C’est l’ensemble de ces interactions entre inégalités qu’il faut comprendre dans une préoccupation de santé publique. Une politique publique soucieuse de résorber les inégalités sociales de santé impliquerait ainsi des changements structurels profonds en vue de la diminution des inégalités sociales en d’autres matières que celle de la santé strictement, notamment en termes d’emploi, de logement ou de revenus. Les politiques néolibérales menées aujourd’hui creusent malheureusement ces écarts et défont les protections collectives qui permettent à chacun de mener une vie en bonne santé.

Notes


[1Voir l’article de l’Observatoire des inégalités : « Inégaux face à la mort » (Joël Girès et Pierre Marissal).

[2Les données sont issues du recensement de 2001, couplées avec des données de mortalité sur une période de 17 ans (de 2001 à 2017). Le recensement de 2001 contient des informations sur la profession d’à peu près un cinquième de la population active occupée, soit 761 744 personnes. Il s’agit de l’échantillon utilisé dans cet article (les chômeurs et pensionnés ne sont pas retenus). Les personnes en temps plein et temps partiel sont considérées, sans limites d’âge. L’information sur la profession est disponible à travers la classification des professions INS, dont la version la plus complète comprend 3967 professions. Des versions agrégées de cette classification sont disponibles, mais leur nature insuffisamment sociologique rend l’analyse à travers elles improductive. Par exemple, les médecins et infirmières sont regroupés selon une logique de secteur d’activité, ce qui masque la dimension hiérarchique, essentielle pour différencier des conditions de travail inégales. Les médecins ont en effet des conditions de travail différentes des infirmières, et les deux ne peuvent pas être assimilés. Une nomenclature originale de 76 catégories a donc été utilisée, suffisamment fine pour différencier des situations différentes et assez larges pour rassembler celles similaires : par exemple infirmières et opérateurs radiographiques, auparavant séparés.

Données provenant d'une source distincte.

(* ===== verification/AdaptRoundtrips.v ===== *)
(** * Theorems about the dispatcher: what is saved, set or reported comes back

    Positions, saved cursors, modes and tab stops, over any terminal that keeps the
    promises of its interface. *)

From stdpp Require Import list gmap.
From S2P Require Import Prelude Til Utils UtilsProps VtTypes StateMachine TermDispatch TextAttributes Graphics Rle CodepointWidth CodepointWidthProps Geometry Row RowWrite RowProps RowInvariant Cursor TextBuffer TextBufferProps MacroBuffer Charsets TerminalOutput TerminalInput RenderSettings Pages AdaptDispatch AdaptScreen AdaptAreas AdaptModes AdaptReports AdaptProps.

Section Roundtrips.
Context {A D : Type} `{MeasurementLaws D} `{!ITerminalApi A D} `{!ITerminalApiLaws A D}.
Variable P : Platform.
Local Abbreviation State := (AdaptDispatch A D MacroCallback).
Implicit Types (s : State) (page : Page) (b : TextBuffer D).
Local Abbreviation same_screen := (same_screen P).
Local Abbreviation addressable := (addressable P).

(** ** Positions *)

Lemma position_report_rule (extended : bool) s0 s (Q : _ -> _ -> Prop) : page_ready s -> viewport s0 = viewport s ->
  (forall s1 s', same_screen s s1 -> buffer s1 = buffer s ->
     answered (csi s ++ (if extended then wide "?" ++ numbers [point.y (relative s); point.x (relative s); Page.Number (page_of s)] else numbers [point.y (relative s); point.x (relative s)]) ++ wide "R") s1 s' -> Q s' tt) ->
  returns (_CursorPositionReport P extended) s Q.
Proof.
  intros Hr Ev HQ. unfold _CursorPositionReport. step. apply page_rule; [done|]. step. apply (relative_rule P); [done|done|]. intros s1 S1 B1.
  assert (Ec : csi s1 = csi s) by (unfold csi; by destruct (same_rest_terminal s s1 (screen_rest _ _ _ S1)) as (-> & _)).
  destruct extended; apply csi_rule; intros s' Hs; rewrite Ec in Hs; by apply (HQ s1).
Qed.

(** The cursor position report answers with the line and the column that the cursor
    was addressed with, relative to the margins if origin mode is on, and the extended
    report with the page as well. *)
Lemma cursor_position_reported (extended : bool) (l c id : Z) s : page_ready s -> addressable s l c ->
  returns (CursorPosition P l c;; DeviceStatusReport P (if extended then ModeParams.private 6 else 6) id) s (fun s' _ =>
    responses (terminal s') = responses (terminal s) ++
      [csi s ++ (if extended then wide "?" ++ numbers [l; c; Page.Number (page_of s)] else numbers [l; c]) ++ wide "R"] /\
    cursor s' = absolute s l c).
Proof.
  intros Hr Ha. step. apply move_rule; [done|]. intros s1 S1 C1. pose proof (same_screen_ready _ _ _ Hr S1) as Hr1. rewrite (target_absolute P s l c Hr Ha) in C1.
  assert (Ec : cursor s1 = absolute s l c) by (unfold cursor; rewrite C1; apply cursor_SetPosition). pose proof (relative_absolute P s s1 l c S1 Ec) as Er.
  destruct (same_rest_terminal s s1 (screen_rest _ _ _ S1)) as (Ei & _ & Es). assert (Ecsi : csi s1 = csi s) by (unfold csi; by rewrite Ei). pose proof (same_rest_number s s1 (screen_rest _ _ _ S1)) as En.
  replace (DeviceStatusReport P (if extended then ModeParams.private 6 else 6) id) with (_CursorPositionReport (A := A) (D := D) P extended) by (by destruct extended).
  apply (position_report_rule extended s1); [done|done|]. intros s2 s' S2 B2 Hs. rewrite Er, En, Ecsi in Hs. cbn [point.x point.y] in Hs. destruct Hs as [Hr' Hb _ _ _]. split.
  - destruct (same_rest_terminal s1 s2 (screen_rest _ _ _ S2)) as (_ & _ & E2). by rewrite Hr', E2, Es.
  - unfold cursor in *. by rewrite Hb, B2.
Qed.
(** ** The saved cursor *)

Lemma set_mode_same m (v : bool) s : terminal (set_mode m v s) = terminal s /\ buffer (set_mode m v s) = buffer s /\ margins_of (set_mode m v s) = margins_of s /\ viewport (set_mode m v s) = viewport s /\ page_of (set_mode m v s) = page_of s.
Proof. done. Qed.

[3L’indice de comparaison est le ratio standardisé de mortalité (SMR). Les résultats ont été standardisés par âge et par sexe. Cela signifie que la structure d’âge et de sexe a été prise en compte pour chaque profession. Pour le comprendre, prenons l’exemple d’une profession à la moyenne d’âge élevée, disons juge, en comparaison d’une profession peu qualifiée et jeune, disons serveur. Du fait de l’âge plus élevé des juges, il est plus probable que l’on observe plus des décès parmi ceux-ci que parmi les serveurs, élevant mécaniquement leur mortalité. Or, il est peu probable que le métier de juge soit plus pénible que celui de serveur. L’effet de l’âge a donc été « neutralisé » dans les analyses. Il en va de même pour l’effet du sexe. Les hommes meurent plus jeunes que les femmes. Une profession à forte proportion d’hommes présenterait donc mécaniquement une sur-mortalité sans standardisation par sexe.

[4Le seuil de significativité retenu est de 5 %.

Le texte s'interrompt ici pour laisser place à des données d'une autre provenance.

(** Tabs on lines of any width. *)
Lemma ok_tabs_margins {X} s (k : Z -> Z -> Z -> Z -> Z -> comp State X) (Q : _ -> _ -> Prop) : screen_ok s ->
  (forall s2 t bm l r, let w := line_width_at P (buffer s) (point.y (cursor s)) in screen_ok s2 -> same_rest s s2 -> cursor s2 = cursor s -> line_width_at P (buffer s2) (point.y (cursor s2)) = w -> 1 <= w -> 0 <= l -> r < w -> returns (k w t bm l r) s2 Q) ->
  returns (width ← line_width P (page_of s) (point.y (cursor s)); '(topMargin, bottomMargin) ← _GetVerticalMargins (page_of s) true; '(leftMargin, rightMargin) ← _GetHorizontalMargins width;
    k width topMargin bottomMargin leftMargin rightMargin) s Q.
Proof.
  intros Hs HQ. pose proof (ok_ready s Hs) as Hr. pose proof (line_width_bounds P (buffer s) (point.y (cursor s)) (ready_buffer s Hr) (ready_width s Hr)) as Hw. step. apply line_width_page_rule; [done|]. intros s1 S1 C1. pose proof (same_screen_ready _ _ _ Hr S1) as Hr1.
  step. apply (v_rule P); [done|by destruct (same_rest_viewport s s1 (screen_rest _ _ _ S1))|]. intros s2 S2 B2. cbv beta iota zeta. pose proof (same_screen_trans _ _ _ _ S1 S2) as S12. step. apply horizontal_rule; [apply S12|lia|]. intros s3 R3 B3 M3 _ _.
  assert (Hpos : 0 < line_width_at P (buffer s) (point.y (cursor s))) by lia. pose proof (horizontal_margins_bounds _ (_scrollMargins s2) (screen_sane _ _ _ S12) Hpos) as Hb. destruct (horizontal_margins _ _) as [l r]. cbn [fst snd] in Hb. cbv beta iota.
  assert (Ec : cursor s3 = cursor s) by (unfold cursor; by rewrite B3, B2, C1). assert (T3 : same_text P (buffer s) (buffer s3)) by (rewrite B3; apply S12). assert (R : same_rest s s3) by (etransitivity; [apply S12|done]).
  apply HQ; [|done|done|rewrite Ec; unfold line_width_at; by rewrite (text_line _ _ _ T3), (text_width _ _ _ T3)|lia|lia|lia]. apply (ok_moved s); try done; rewrite Ec; apply Hs.
Qed.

[5On ne peut malheureusement pas passer facilement de la sous/sur-mortalité calculée dans cet article à l’espérance de vie.

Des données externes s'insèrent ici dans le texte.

Lemma character_rule last ch s : sixel_ready s -> returns (_parseCommandChar P clock ColorFromHLS last ch) s (fun s' _ => sixel_ready s').
Proof.
  intros Hs. unfold _parseCommandChar. case_match.
  - step. apply (returns_mono _ _ _ _ (apply_rule last s Hs)). intros s1 n Hs1. apply image_step; [done|by apply write_rule, Hs1|done].
  - case_match; [apply update_step; [done|intros; by apply ready_parameter_char|done]|].
    step. apply image_rule. rewrite (ds_level _ _ _ _ (proj1 (proj1 Hs))).
    apply (Forall_switch (fun m => returns m s (fun s' _ => sixel_ready s'))); [|by step].
    repeat apply Forall_cons_2; [by apply start_command_rule|by apply start_command_rule| | |by step|by apply start_command_rule|by apply end_rule|by apply Forall_nil_2]; cbn [snd].
    + step. apply (returns_mono _ _ _ _ (apply_rule last s Hs)). intros s1 _ Hs1. apply image_step; [done|by apply return_rule, Hs1|done].
    + step. apply (returns_mono _ _ _ _ (apply_rule last s Hs)). intros s1 _ Hs1. by apply next_line_rule.
Qed.

(** The data of an image: its characters, and which of them end a packet. *)
Fixpoint image_data (data : list (bool * wchar)) : comp (SixelState (A := A) (D := D)) bool :=
  match data with
  | [] => mret true
  | (last, ch) :: data => go ← image_character P clock ColorFromHLS last ch; if (go : bool) then image_data data else mret false
  end.

Lemma data_rule data s : sixel_ready s -> returns (image_data data) s (fun s' go => go = true /\ sixel_ready s').
Proof.
  revert s. induction data as [|[last ch] data IH]; intros s Hs; cbn [image_data]; [by step|]. step.
  destruct (character_rule last ch s Hs) as (s1 & [] & E & Hs1). exists s1, true. split; [unfold image_character; by rewrite E|]. by apply IH.
Qed.

(** *** The beginning of an image *)

(** A parser as [DefineSixelImage] makes it, in display mode. *)
Definition displaying (p : Sixel.t) : Prop := _conformanceLevel p = DefaultConformance /\ _cellSize p = size.mk 10 20 /\ _displayMode p = true.

Lemma raster_ratio macroParameter backgroundSelect p : _conformanceLevel p = DefaultConformance ->
  exists ratio required, _initRasterAttributes macroParameter backgroundSelect p =
    set_filledBackgroundHeight None (set_backgroundSize (size.mk CoordTypeMax CoordTypeMax) (set_backgroundFillRequired required
      (set_segmentHeight (6 * ratio) (set_sixelHeight (6 * ratio) (set_pixelAspectRatio ratio p))))) /\ 1 <= ratio <= 5.
Proof.
  intros Hl. unfold _initRasterAttributes. rewrite Hl. cbn [DefaultConformance]. change (9 <? 3) with false. cbv iota. eexists _, _. split; [reflexivity|].
  apply (Forall_switch (fun r => 1 <= r <= 5)); [|lia]. repeat apply Forall_cons_2; try apply Forall_nil_2; cbn; lia.
Qed.

(** What the colours have nothing to do with. *)
Definition recoloured (p p' : Sixel.t) : Prop :=
  (_conformanceLevel p', _cellSize p', _displayMode p', _textCursor p', _pendingTextScrollCount p', _availablePixelWidth p', _availablePixelHeight p') =
  (_conformanceLevel p, _cellSize p, _displayMode p, _textCursor p, _pendingTextScrollCount p, _availablePixelWidth p, _availablePixelHeight p) /\
  (_maxPixelAspectRatio p', _pixelAspectRatio p', _sixelHeight p', _backgroundSize p') = (_maxPixelAspectRatio p, _pixelAspectRatio p, _sixelHeight p, _backgroundSize p).

Lemma color_map_rule color p : returns (_initColorMap color) p (fun p' _ => recoloured p p').
Proof.
  unfold _initColorMap. do 10 step. step. apply returns_gets. cbn [id]. match goal with |- returns _ ?q _ => assert (Hq : recoloured p q) by (split; reflexivity); generalize dependent q end.
  intros q [E1 E2]. step. apply (returns_mono _ _ (fun p' _ => recoloured q p')).
  - destruct (_ && _); [destruct (_ <? _)|].
    + apply returns_bind, returns_modify, returns_modify. by split.
    + apply returns_modify. by split.
    + apply returns_ret. by split.
  - intros q' _ [E3 E4]. apply returns_modify. split; cbn; congruence.
Qed.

[6Dans ce cas, les données ont été classées dans une classification librement inspirée du schéma de classe de Goldthorpe (voir : https://books.openedition.org/pumi/33176). L’opérationnalisation a été guidée par les procédures développées dans le cadre du projet de classification européenne ESeC : https://www.iser.essex.ac.uk/archives/esec.

[7Dans le recensement, une question sur l’état de santé est posée avec les modalités de réponse : très bon / bon / moyen / mauvais / très mauvais. L’indicateur retenu reprend les réponses moyen, mauvais et très mauvais. Pour neutraliser le fait que l’âge moyen n’est pas le même dans chaque catégorie, et que les personnes plus âgées ont plus tendance à se sentir en moins bonne santé, la santé subjective a été calculée sur les personnes de 45 à 55 ans pour chaque catégorie.

[9F. Régnier & A. Masullo, 2009, Obésité, goûts et consommation – Intégration des normes d’alimentation et appartenance sociale, Revue Française de Sociologie, n.4, vol.50, pp.747-773.